Amir Hayat (born 28 August 1982) is a Pakistani-born cricketer who played for the United Arab Emirates national cricket team. He made his first-class debut for the United Arab Emirates against Afghanistan in the 2015–17 ICC Intercontinental Cup on 29 November 2017. He made his List A debut against Nepal in the 2015–17 ICC World Cricket League Championship on 6 December 2017.

In January 2018, he was named in the UAE One Day International (ODI) squad for a tri-series against Ireland and Scotland. He made his ODI debut against Scotland on 23 January 2018. Later the same month, he was named in the UAE squad for the 2018 ICC World Cricket League Division Two tournament.

In August 2018, he was included in the UAE squad for the 2018 Asia Cup Qualifier tournament.

He made his Twenty20 International (T20I) debut for the UAE in a one-off match against Australia on 22 October 2018. In December 2018, he was named in the UAE team for the 2018 ACC Emerging Teams Asia Cup.
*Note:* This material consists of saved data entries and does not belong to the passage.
(* ===== verification/DurabilityExample.v ===== *)
(** * The storage theorems at work

    Concrete stores and types for the theorems of [StorageFacts], [AppendLogFacts],
    [CollectionFacts], [CollectionViews], [CollectionPersisted] and [Durability]:
    in-memory tiers, a list of booleans with the JSON form serde derives for its
    changes, and a store whose writes start to fail. *)

From Stdlib Require Import Ascii String Sorted Permutation.
From stdpp Require Import base gmap list option numbers strings pretty.
From S2P Require Import Prelude.
From S2P Require Import BTree.
From S2P Require Import Text.
From S2P Require Import Json.
From S2P Require Import JsonExample.
From S2P Require Import Collections.
From S2P Require Import CollectionFacts.
From S2P Require Import CollectionViews.
From S2P Require Import Storage.
From S2P Require Import StorageFacts.
From S2P Require Import AppendLog.
From S2P Require Import AppendLogFacts.
From S2P Require Import CollectionStorage.
From S2P Require Import CollectionSidecar.
From S2P Require Import SidecarFacts.
From S2P Require Import CollectionPersisted.
From S2P Require Import Durability.

Local Open Scope rx_scope.

(** ** The JSON form of a list of booleans and of its changes *)

#[local] Instance serde_bool : Serde bool := {|
  to_value b := Ok (Bool b);
  from_value v := match v with Bool b => Ok b | _ => Err "invalid type: expected a boolean" end
|}.

#[local] Instance serde_bools : Serde (list bool) := {|
  to_value l := Ok (Arr (Bool <$> l));
  from_value v := match v with Arr l => try_map from_value l | _ => Err "invalid type: expected a sequence" end
|}.

Definition usize_value (n : nat) : Value := num (Z.of_nat n).
Definition value_usize (v : Value) : Result string nat :=
  match v with Num (PosInt z) => Ok (Z.to_nat z) | _ => Err "invalid type: expected usize" end.
(** The graph arenas, the dispatcher, and the thread-locals of node.rs and batch.rs. *)
Record World (V : Type) := mkWorld {
  w_graphs : gmap nat (Graph V);
  w_disp : DispatcherInner FnId;
  w_wave : option WaveScope;
  w_next_wave_scope_id : Z;
  w_delivery_depth : nat;
  w_next_delivery_id : Z;
  w_current_delivery_id : Z;
  w_deferred_actions : list (DeferredDeliveryKind * Core);
  w_active_batch : option (ActiveBatch V);
  w_boxes : list Z;
  w_tokens : list bool;
  w_recorded : nat;
  w_log : list (Event V)
}.
Arguments mkWorld {V} _ _ _ _ _ _ _ _ _ _ _ _ _.
Arguments w_graphs {V} _.
Arguments w_disp {V} _.
Arguments w_wave {V} _.
Arguments w_next_wave_scope_id {V} _.
Arguments w_delivery_depth {V} _.
Arguments w_next_delivery_id {V} _.
Arguments w_current_delivery_id {V} _.
Arguments w_deferred_actions {V} _.
Arguments w_active_batch {V} _.
Arguments w_boxes {V} _.
Arguments w_tokens {V} _.
Arguments w_recorded {V} _.
Arguments w_log {V} _.
Definition set_w_graphs {V : Type} (g : (gmap nat (Graph V)) → (gmap nat (Graph V))) (r : World V) : World V :=
  mkWorld (g (w_graphs r)) (w_disp r) (w_wave r) (w_next_wave_scope_id r) (w_delivery_depth r) (w_next_delivery_id r) (w_current_delivery_id r) (w_deferred_actions r) (w_active_batch r) (w_boxes r) (w_tokens r) (w_recorded r) (w_log r).
Definition set_w_disp {V : Type} (g : (DispatcherInner FnId) → (DispatcherInner FnId)) (r : World V) : World V :=
  mkWorld (w_graphs r) (g (w_disp r)) (w_wave r) (w_next_wave_scope_id r) (w_delivery_depth r) (w_next_delivery_id r) (w_current_delivery_id r) (w_deferred_actions r) (w_active_batch r) (w_boxes r) (w_tokens r) (w_recorded r) (w_log r).
Definition set_w_wave {V : Type} (g : (option WaveScope) → (option WaveScope)) (r : World V) : World V :=
  mkWorld (w_graphs r) (w_disp r) (g (w_wave r)) (w_next_wave_scope_id r) (w_delivery_depth r) (w_next_delivery_id r) (w_current_delivery_id r) (w_deferred_actions r) (w_active_batch r) (w_boxes r) (w_tokens r) (w_recorded r) (w_log r).
Definition set_w_next_wave_scope_id {V : Type} (g : Z → Z) (r : World V) : World V :=
  mkWorld (w_graphs r) (w_disp r) (w_wave r) (g (w_next_wave_scope_id r)) (w_delivery_depth r) (w_next_delivery_id r) (w_current_delivery_id r) (w_deferred_actions r) (w_active_batch r) (w_boxes r) (w_tokens r) (w_recorded r) (w_log r).
Definition set_w_delivery_depth {V : Type} (g : nat → nat) (r : World V) : World V :=
  mkWorld (w_graphs r) (w_disp r) (w_wave r) (w_next_wave_scope_id r) (g (w_delivery_depth r)) (w_next_delivery_id r) (w_current_delivery_id r) (w_deferred_actions r) (w_active_batch r) (w_boxes r) (w_tokens r) (w_recorded r) (w_log r).
Definition set_w_next_delivery_id {V : Type} (g : Z → Z) (r : World V) : World V :=
  mkWorld (w_graphs r) (w_disp r) (w_wave r) (w_next_wave_scope_id r) (w_delivery_depth r) (g (w_next_delivery_id r)) (w_current_delivery_id r) (w_deferred_actions r) (w_active_batch r) (w_boxes r) (w_tokens r) (w_recorded r) (w_log r).
Definition set_w_current_delivery_id {V : Type} (g : Z → Z) (r : World V) : World V :=
  mkWorld (w_graphs r) (w_disp r) (w_wave r) (w_next_wave_scope_id r) (w_delivery_depth r) (w_next_delivery_id r) (g (w_current_delivery_id r)) (w_deferred_actions r) (w_active_batch r) (w_boxes r) (w_tokens r) (w_recorded r) (w_log r).
Definition set_w_deferred_actions {V : Type} (g : (list (DeferredDeliveryKind * Core)) → (list (DeferredDeliveryKind * Core))) (r : World V) : World V :=
  mkWorld (w_graphs r) (w_disp r) (w_wave r) (w_next_wave_scope_id r) (w_delivery_depth r) (w_next_delivery_id r) (w_current_delivery_id r) (g (w_deferred_actions r)) (w_active_batch r) (w_boxes r) (w_tokens r) (w_recorded r) (w_log r).
Definition set_w_active_batch {V : Type} (g : (option (ActiveBatch V)) → (option (ActiveBatch V))) (r : World V) : World V :=
  mkWorld (w_graphs r) (w_disp r) (w_wave r) (w_next_wave_scope_id r) (w_delivery_depth r) (w_next_delivery_id r) (w_current_delivery_id r) (w_deferred_actions r) (g (w_active_batch r)) (w_boxes r) (w_tokens r) (w_recorded r) (w_log r).
Definition set_w_boxes {V : Type} (g : (list Z) → (list Z)) (r : World V) : World V :=
  mkWorld (w_graphs r) (w_disp r) (w_wave r) (w_next_wave_scope_id r) (w_delivery_depth r) (w_next_delivery_id r) (w_current_delivery_id r) (w_deferred_actions r) (w_active_batch r) (g (w_boxes r)) (w_tokens r) (w_recorded r) (w_log r).
Definition set_w_tokens {V : Type} (g : (list bool) → (list bool)) (r : World V) : World V :=
  mkWorld (w_graphs r) (w_disp r) (w_wave r) (w_next_wave_scope_id r) (w_delivery_depth r) (w_next_delivery_id r) (w_current_delivery_id r) (w_deferred_actions r) (w_active_batch r) (w_boxes r) (g (w_tokens r)) (w_recorded r) (w_log r).
Definition set_w_recorded {V : Type} (g : nat → nat) (r : World V) : World V :=
  mkWorld (w_graphs r) (w_disp r) (w_wave r) (w_next_wave_scope_id r) (w_delivery_depth r) (w_next_delivery_id r) (w_current_delivery_id r) (w_deferred_actions r) (w_active_batch r) (w_boxes r) (w_tokens r) (g (w_recorded r)) (w_log r).
Definition set_w_log {V : Type} (g : (list (Event V)) → (list (Event V))) (r : World V) : World V :=
  mkWorld (w_graphs r) (w_disp r) (w_wave r) (w_next_wave_scope_id r) (w_delivery_depth r) (w_next_delivery_id r) (w_current_delivery_id r) (w_deferred_actions r) (w_active_batch r) (w_boxes r) (w_tokens r) (w_recorded r) (g (w_log r)).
In September 2020, Hayat, along with fellow UAE player Ashfaq Ahmed, was charged under the International Cricket Council's (ICC) anti-corruption rules, and was suspended from cricket with immediate effect. In July 2021, the ICC banned both Hayat and Ashfaq Ahmed from all cricket for eight years, backdated to 13 September 2020.